# Western/country themed bedrooms



## TaMMa89 (Apr 12, 2008)

I think that white walls could agree together well with the furnitures. And perhaps dark wood trims? Them would match with those dark parts of the furnitures espeecially if the floor is natural/honey color as you said.


----------



## Dumas'_Grrrl (Apr 2, 2008)

I just messed around by saving the picture to paint program and fiddling with the custom colors. 

I love the furniture, very cute. I think I'd try to go with a bluish color to make the furniture pop, I'm thinking contrasting colors instead of complimentary colors ( I don't like the blues I made) or I like the greens too... Of course paint samples once you get the furniture home and in your light will be MUCH better to judge by but this is fun in the mean time. 

I would go with a simple comforter and let the furniture stand out. But that's just me and I have rather simple tastes.

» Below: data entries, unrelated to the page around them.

(** X17: the text of [get_usage] is, line by line, the signature line
    [tab name parameters] followed by each line of the stripped docstring,
    stripped and indented by two tabs; with no docstring, the signature line
    alone (the trailing newline opens no line). This holds whenever the
    signature line has no line boundary. *)
Theorem get_usage_lines :
  forall set_iter e,
    Forall (fun c => is_line_break c = false)
      (list_ascii_of_string (w_name (e_wrapper e) ++ " " ++ parameters_repr set_iter e)) ->
    splitlines (get_usage set_iter e)
    = (tab ++ w_name (e_wrapper e) ++ " " ++ parameters_repr set_iter e)
      :: match fn_doc (function (e_wrapper e)) with
         | Some doc => map (fun ln => tab ++ tab ++ strip ln) (splitlines (strip doc))
         | None => []
         end.
Proof.
  intros set_iter e Hsig. unfold get_usage, splitlines.
  set (sig := w_name (e_wrapper e) ++ " " ++ parameters_repr set_iter e).
  assert (Hc : list_ascii_of_string
                 (tab ++ w_name (e_wrapper e) ++ " " ++ parameters_repr set_iter e
                      ++ newline ++ get_doc e)
               = app (list_ascii_of_string (tab ++ sig))
                     (ascii_of_nat 10 :: list_ascii_of_string (get_doc e))).
  { unfold sig. rewrite !chars_app. change (list_ascii_of_string newline) with [ascii_of_nat 10].
    rewrite <- !app_assoc. reflexivity. }
  rewrite Hc, splitlines_aux_nobreak_nl.
  2:{ rewrite chars_app. apply Forall_app. split; [constructor; [reflexivity|constructor]|exact Hsig]. }
  cbn [rev app]. rewrite string_of_list_ascii_of_string. f_equal.
  fold (splitlines (get_doc e)). unfold get_doc.
  destruct (fn_doc (function (e_wrapper e))) as [doc|]; [|reflexivity].
  rewrite splitlines_indent by lia. reflexivity.
Qed.

Lemma get_usage_lines_witness :
  splitlines (get_usage in_order (mk_entry KMixed (FunctionWrapper bigfun)))
  = [tab ++ "bigfun -b brightness [-s shaft] [-n] [-h]"; tab ++ tab ++ "QWERTY"].
Proof.
  rewrite (get_usage_lines in_order (mk_entry KMixed (FunctionWrapper bigfun)))
    by (vm_compute; repeat constructor).
  vm_compute. reflexivity.
Defined.

(** ** C10: a repeated option in Switch mode *)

This must be so exciting!!! I'd love to get to redecorate!


----------



## Sliding4ever (Jun 1, 2008)

Thanks Dumas' unfortunately I measured it in my room and the dresser barely fits on the wall it would have to go on. The door on the left side of it takes up like 34" of the wall space and that only leaves a few inches to the next wall. So no room for my rabbits cage. Or the bookshelf I want my dad to build that goes up on the corner of the wall.

But I found this that I like too. The dresser is smaller (that was the problem with the cowhide one, it's too long) than the 1st one, but the rest of the furniture is basically the same measurements. MySpace.com - Stevens Woodcraft New Items - Photo 1 of 68

And I already have a red quilt, rug, etc, for my current bedroom in the fema mobile home. So I need to stick with easy to work with colors in my new room.


----------



## Dumas'_Grrrl (Apr 2, 2008)

Awww poo........ sorry the other stuff won't fit. IF it were me I guess I'd pick a color from the quilt, probably a soft white or tanish/light color and paint the walls that color, then find a border or stencil that I liked and whoop that out on the walls.....

Good Luck!!! I love the furniture you're picking out, it's all very cute.

Please keep up updated and I'd love to see what you end up with!!!


----------



## Sliding4ever (Jun 1, 2008)

I showed my mom the second set I picked out and she liked it too, so that's good. 

And I'll update ya'll when it's finished. It will be a while though. They finished the second floor this weekend and had to tear out the top half of the sheet rock too because it got messed up when they leveled the house. So it could be a few months still. I just like to have a plan already picked out lol.


----------



## Dumas'_Grrrl (Apr 2, 2008)

Nothing wrong with planning ahead!!


----------



## Sliding4ever (Jun 1, 2008)

I can't believe it took almost a year since I posted this. The house is done and I have my room set the way I want it. Not exactly how I pictured it but I still love it.

I have before pics but their from after the flood so my room was a mess. 

Before:









































After:


























































And I have to throw this one in there, the kitchen table.


----------